## TASK ITEM
Within the records below is a range that opens at the line with "unfold bind at 1, getProfile." and closes at the line with "(** A property". Return that range word for word, both ends included, and only that range.
[EXCERPTED DATA]
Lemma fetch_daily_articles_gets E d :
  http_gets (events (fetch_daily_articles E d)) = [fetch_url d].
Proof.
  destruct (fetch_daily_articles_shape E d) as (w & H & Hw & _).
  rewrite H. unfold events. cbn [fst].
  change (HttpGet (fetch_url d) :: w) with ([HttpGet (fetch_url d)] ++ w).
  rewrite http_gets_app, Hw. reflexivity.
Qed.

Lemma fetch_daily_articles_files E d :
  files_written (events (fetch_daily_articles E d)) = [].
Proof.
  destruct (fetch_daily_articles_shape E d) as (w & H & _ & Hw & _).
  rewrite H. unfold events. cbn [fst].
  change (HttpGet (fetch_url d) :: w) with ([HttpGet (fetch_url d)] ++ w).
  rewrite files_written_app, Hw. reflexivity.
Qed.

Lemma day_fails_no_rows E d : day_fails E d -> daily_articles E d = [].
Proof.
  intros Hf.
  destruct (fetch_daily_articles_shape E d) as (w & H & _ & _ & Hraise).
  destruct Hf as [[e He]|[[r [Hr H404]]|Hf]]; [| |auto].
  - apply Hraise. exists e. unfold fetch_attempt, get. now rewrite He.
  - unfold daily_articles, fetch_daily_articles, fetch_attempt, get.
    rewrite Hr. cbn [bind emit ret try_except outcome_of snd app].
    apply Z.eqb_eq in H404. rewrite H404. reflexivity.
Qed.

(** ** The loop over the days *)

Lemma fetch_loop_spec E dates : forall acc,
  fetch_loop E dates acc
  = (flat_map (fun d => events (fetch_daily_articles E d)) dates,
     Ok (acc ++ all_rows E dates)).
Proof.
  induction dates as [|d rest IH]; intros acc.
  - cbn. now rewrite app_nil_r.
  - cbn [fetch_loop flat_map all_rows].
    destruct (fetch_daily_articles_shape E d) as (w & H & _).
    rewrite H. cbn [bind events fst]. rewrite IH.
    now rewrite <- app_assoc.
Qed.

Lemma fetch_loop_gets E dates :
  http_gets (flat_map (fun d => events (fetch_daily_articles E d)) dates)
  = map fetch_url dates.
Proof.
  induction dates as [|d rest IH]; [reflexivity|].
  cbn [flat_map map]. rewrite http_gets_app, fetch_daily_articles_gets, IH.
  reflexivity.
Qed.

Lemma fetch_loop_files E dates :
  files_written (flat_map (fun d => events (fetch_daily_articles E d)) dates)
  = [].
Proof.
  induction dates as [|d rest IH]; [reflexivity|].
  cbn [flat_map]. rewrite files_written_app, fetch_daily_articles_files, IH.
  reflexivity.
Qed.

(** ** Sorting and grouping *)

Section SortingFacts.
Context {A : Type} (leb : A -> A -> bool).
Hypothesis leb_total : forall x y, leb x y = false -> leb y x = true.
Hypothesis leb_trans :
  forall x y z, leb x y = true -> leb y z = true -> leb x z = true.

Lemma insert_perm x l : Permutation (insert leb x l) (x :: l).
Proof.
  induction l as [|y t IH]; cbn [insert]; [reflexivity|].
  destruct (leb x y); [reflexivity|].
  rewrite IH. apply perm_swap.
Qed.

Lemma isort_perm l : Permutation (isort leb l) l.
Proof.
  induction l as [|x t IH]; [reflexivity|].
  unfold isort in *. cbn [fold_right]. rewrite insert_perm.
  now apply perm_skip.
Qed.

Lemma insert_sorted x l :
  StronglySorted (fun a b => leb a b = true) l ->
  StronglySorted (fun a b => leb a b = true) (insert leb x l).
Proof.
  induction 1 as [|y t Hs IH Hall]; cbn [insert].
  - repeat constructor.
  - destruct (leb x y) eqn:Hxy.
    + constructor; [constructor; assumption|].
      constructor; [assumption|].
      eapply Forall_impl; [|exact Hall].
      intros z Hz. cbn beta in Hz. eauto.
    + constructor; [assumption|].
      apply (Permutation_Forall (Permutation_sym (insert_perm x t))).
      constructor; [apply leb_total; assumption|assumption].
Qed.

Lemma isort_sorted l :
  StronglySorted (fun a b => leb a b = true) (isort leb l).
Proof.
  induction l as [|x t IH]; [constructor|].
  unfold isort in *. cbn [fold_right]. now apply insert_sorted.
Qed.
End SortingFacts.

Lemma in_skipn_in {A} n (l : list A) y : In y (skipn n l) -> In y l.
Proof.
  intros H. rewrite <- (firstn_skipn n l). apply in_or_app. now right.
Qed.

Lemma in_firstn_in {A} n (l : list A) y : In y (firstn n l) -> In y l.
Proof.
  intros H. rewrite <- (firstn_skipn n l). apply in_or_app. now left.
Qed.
[/EXCERPTED DATA]
[EXCERPTED DATA]
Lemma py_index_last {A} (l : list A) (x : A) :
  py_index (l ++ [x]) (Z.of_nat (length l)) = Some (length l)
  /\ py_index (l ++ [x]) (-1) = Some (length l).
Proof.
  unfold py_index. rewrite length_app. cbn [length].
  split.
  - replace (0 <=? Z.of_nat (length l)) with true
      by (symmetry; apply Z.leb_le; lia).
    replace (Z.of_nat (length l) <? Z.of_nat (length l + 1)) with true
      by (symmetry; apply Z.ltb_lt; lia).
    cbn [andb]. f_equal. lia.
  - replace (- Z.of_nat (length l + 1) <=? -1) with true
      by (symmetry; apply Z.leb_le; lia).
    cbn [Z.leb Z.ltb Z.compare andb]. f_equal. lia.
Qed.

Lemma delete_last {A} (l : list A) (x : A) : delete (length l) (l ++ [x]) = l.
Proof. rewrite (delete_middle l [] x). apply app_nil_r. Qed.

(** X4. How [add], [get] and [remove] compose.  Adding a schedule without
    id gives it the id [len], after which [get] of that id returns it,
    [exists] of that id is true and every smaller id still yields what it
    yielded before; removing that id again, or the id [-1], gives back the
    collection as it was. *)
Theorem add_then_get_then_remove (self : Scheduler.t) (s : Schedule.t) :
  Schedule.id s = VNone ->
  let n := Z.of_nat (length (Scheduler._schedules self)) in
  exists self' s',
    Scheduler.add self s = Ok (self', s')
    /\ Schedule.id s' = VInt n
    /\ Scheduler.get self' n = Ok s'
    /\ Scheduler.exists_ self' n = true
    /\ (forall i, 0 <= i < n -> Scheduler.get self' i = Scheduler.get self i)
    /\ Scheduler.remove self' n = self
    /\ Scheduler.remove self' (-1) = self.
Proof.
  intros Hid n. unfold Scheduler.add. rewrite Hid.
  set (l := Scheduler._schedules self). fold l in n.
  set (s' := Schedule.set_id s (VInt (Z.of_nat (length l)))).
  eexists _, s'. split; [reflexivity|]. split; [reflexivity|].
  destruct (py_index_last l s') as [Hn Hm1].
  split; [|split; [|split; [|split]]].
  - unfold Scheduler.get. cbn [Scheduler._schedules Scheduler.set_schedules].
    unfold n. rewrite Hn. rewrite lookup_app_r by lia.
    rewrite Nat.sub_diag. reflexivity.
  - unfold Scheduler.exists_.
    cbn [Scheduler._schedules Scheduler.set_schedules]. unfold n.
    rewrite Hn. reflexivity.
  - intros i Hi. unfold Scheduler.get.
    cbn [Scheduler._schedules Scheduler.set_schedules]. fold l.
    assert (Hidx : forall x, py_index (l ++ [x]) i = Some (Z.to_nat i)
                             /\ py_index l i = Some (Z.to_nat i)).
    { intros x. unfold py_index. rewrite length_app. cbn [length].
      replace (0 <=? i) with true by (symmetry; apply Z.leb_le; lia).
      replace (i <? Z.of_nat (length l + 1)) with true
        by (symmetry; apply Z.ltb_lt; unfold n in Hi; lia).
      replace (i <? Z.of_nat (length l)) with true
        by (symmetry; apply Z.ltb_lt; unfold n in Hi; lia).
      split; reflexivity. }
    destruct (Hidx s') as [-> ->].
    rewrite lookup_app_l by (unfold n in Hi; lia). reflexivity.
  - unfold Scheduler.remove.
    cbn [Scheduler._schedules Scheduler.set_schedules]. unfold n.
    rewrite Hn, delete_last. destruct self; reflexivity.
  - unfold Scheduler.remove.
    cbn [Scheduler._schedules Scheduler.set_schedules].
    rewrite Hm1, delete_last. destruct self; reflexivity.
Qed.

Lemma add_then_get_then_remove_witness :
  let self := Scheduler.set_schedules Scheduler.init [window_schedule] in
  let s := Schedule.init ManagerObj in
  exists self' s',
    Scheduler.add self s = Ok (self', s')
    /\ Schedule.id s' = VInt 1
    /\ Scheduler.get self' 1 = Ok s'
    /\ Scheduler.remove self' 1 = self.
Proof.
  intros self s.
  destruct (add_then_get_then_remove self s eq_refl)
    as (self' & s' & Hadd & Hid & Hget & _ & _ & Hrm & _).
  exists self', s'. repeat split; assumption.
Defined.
[/EXCERPTED DATA]
[EXCERPTED DATA]
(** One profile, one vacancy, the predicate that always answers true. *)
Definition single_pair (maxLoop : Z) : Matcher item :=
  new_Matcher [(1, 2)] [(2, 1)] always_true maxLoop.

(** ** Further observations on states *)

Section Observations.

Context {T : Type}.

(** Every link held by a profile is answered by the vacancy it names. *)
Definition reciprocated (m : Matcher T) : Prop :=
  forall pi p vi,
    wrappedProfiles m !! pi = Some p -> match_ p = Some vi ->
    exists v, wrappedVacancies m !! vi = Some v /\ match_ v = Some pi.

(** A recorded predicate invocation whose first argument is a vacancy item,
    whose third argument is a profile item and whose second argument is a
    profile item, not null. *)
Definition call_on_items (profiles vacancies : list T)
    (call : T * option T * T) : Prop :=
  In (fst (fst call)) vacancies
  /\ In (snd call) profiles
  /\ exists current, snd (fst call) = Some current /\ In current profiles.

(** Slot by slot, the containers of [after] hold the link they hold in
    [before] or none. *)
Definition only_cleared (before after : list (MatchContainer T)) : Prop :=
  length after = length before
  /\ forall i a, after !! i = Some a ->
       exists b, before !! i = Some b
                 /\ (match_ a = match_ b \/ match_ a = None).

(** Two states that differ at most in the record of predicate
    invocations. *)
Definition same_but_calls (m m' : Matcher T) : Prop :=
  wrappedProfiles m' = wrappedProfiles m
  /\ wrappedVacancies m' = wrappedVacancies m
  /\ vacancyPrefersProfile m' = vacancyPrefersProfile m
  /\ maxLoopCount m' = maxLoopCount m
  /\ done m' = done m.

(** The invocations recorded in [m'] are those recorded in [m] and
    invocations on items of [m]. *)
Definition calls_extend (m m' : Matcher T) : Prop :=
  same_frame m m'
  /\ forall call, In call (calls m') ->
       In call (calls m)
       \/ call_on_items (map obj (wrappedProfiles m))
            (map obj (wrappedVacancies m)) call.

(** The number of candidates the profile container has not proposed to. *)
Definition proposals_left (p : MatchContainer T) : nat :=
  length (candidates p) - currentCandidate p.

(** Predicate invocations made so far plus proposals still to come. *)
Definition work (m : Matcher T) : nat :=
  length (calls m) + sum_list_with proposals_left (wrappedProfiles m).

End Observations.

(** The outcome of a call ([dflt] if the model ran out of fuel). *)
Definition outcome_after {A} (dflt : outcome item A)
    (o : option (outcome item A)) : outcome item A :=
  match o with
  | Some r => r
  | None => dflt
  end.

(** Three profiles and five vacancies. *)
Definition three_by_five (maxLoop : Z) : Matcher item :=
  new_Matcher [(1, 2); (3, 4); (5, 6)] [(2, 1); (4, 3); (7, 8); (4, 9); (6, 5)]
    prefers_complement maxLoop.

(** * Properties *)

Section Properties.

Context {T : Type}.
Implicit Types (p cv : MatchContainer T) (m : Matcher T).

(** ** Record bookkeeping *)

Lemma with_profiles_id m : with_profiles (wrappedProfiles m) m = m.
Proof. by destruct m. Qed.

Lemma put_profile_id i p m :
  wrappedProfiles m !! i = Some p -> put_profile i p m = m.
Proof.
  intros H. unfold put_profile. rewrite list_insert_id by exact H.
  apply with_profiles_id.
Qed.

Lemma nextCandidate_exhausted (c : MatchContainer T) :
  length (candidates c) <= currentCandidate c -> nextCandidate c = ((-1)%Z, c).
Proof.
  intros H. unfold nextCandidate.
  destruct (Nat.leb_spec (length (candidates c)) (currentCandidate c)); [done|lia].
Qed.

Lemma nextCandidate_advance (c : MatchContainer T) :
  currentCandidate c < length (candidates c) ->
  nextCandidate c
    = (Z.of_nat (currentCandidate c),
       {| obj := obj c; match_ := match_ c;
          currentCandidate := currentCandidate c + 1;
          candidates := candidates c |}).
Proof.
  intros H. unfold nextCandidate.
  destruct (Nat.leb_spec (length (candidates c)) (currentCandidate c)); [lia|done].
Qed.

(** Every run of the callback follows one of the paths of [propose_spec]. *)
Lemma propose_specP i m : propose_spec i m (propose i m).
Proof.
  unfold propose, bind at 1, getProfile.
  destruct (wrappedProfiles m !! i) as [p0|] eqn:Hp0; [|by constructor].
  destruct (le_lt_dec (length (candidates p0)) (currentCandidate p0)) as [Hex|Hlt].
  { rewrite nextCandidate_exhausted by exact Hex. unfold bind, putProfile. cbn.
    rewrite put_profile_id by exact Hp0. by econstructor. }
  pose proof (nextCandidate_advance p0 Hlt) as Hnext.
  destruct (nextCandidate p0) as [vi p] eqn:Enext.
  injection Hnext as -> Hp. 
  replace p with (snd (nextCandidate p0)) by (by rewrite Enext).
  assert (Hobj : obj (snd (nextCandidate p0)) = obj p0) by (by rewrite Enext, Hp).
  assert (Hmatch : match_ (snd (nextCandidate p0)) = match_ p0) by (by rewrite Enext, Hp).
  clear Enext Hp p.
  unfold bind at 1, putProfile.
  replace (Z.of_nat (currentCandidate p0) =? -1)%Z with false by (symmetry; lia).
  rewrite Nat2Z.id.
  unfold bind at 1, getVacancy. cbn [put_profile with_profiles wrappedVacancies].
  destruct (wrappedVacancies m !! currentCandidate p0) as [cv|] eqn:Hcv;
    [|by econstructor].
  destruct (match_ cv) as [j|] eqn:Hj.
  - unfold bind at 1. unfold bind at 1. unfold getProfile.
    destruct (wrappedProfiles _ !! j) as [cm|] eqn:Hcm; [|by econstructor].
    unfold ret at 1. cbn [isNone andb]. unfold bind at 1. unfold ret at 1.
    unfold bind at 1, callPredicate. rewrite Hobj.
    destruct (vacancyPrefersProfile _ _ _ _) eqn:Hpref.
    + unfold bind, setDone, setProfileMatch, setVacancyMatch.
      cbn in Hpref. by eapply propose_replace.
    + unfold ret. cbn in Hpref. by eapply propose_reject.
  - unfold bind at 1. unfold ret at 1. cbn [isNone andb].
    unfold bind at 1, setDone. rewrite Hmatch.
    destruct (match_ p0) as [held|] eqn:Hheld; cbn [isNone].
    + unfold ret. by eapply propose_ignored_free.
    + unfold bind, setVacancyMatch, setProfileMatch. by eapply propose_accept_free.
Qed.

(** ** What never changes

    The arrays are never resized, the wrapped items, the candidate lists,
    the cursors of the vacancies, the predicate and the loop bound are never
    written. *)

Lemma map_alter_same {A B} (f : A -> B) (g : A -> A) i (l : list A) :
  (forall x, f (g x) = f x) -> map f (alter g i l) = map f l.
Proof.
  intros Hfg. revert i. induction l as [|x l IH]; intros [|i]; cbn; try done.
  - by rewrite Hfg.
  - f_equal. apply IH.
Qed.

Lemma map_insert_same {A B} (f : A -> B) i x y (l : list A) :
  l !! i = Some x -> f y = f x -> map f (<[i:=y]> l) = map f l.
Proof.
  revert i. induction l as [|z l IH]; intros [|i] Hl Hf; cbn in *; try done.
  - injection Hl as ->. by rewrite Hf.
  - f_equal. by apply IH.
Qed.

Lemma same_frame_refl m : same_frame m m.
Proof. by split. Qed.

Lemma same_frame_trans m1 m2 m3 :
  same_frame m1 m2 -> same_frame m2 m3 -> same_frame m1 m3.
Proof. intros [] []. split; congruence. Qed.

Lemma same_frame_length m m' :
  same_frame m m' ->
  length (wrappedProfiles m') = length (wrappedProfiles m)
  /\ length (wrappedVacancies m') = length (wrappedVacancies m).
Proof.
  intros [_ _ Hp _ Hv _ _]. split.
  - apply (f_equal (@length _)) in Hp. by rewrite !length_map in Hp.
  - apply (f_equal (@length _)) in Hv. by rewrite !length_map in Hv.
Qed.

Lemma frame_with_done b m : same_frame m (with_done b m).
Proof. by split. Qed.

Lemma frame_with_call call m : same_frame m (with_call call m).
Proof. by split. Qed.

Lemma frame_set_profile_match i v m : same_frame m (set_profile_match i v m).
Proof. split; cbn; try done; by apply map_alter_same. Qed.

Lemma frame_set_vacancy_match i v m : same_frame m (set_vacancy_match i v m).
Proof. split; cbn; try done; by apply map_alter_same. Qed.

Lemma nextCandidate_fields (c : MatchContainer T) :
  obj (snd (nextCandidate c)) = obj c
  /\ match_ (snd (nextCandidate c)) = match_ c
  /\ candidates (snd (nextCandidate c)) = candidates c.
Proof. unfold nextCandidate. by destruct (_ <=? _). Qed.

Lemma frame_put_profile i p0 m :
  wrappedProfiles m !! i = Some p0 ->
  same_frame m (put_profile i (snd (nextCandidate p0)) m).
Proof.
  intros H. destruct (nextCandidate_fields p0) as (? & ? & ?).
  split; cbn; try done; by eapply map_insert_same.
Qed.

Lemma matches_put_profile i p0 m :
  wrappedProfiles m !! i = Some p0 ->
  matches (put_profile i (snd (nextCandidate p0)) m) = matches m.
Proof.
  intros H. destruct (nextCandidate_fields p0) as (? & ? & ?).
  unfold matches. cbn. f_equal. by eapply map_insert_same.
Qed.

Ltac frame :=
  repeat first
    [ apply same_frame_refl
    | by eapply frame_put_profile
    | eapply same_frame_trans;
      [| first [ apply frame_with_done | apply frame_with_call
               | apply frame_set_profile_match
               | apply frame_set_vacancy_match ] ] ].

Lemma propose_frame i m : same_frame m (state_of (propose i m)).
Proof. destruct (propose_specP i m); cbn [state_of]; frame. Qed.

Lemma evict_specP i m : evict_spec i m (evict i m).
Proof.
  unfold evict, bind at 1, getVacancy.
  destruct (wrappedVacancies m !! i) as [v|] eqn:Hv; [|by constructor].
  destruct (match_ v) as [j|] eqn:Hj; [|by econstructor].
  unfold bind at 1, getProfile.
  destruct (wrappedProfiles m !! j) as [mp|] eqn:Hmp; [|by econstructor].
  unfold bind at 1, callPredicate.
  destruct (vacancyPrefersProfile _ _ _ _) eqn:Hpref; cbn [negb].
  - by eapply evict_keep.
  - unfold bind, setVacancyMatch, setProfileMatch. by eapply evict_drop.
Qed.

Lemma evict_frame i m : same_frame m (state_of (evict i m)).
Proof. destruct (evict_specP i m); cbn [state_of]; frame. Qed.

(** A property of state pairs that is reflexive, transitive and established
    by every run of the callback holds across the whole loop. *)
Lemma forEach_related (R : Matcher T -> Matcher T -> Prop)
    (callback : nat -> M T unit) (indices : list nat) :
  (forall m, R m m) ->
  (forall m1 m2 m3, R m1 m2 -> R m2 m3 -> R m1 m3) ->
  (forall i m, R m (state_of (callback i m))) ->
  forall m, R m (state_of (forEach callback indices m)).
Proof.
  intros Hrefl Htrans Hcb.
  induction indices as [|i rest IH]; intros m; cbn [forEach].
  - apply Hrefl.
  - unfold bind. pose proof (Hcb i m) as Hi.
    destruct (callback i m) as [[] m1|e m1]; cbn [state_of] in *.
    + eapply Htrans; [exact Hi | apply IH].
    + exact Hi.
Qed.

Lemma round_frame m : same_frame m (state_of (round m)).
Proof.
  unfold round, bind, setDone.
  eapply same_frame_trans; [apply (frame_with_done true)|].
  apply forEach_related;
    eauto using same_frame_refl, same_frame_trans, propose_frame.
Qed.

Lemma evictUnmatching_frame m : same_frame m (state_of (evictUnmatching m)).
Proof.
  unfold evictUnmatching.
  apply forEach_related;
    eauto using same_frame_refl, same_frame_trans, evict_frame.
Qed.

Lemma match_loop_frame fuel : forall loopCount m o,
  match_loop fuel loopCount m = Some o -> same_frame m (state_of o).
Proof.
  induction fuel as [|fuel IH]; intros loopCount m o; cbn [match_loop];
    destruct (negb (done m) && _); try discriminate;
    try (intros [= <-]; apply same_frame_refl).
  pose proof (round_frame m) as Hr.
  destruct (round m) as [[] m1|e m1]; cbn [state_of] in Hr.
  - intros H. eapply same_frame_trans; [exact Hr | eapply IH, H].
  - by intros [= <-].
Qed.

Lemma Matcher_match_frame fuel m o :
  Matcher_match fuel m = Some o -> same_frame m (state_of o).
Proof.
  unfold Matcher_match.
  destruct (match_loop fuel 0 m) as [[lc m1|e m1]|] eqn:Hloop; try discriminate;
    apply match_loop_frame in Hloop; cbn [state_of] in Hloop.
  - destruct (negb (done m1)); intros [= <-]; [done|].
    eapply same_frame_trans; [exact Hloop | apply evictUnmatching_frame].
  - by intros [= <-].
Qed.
[/EXCERPTED DATA]
## EXERCISE OUTPUT
  unfold bind at 1, getProfile.
  destruct (wrappedProfiles m !! j) as [mp|] eqn:Hmp; [|by econstructor].
  unfold bind at 1, callPredicate.
  destruct (vacancyPrefersProfile _ _ _ _) eqn:Hpref; cbn [negb].
  - by eapply evict_keep.
  - unfold bind, setVacancyMatch, setProfileMatch. by eapply evict_drop.
Qed.

Lemma evict_frame i m : same_frame m (state_of (evict i m)).
Proof. destruct (evict_specP i m); cbn [state_of]; frame. Qed.

(** A property of state pairs that is reflexive, transitive and established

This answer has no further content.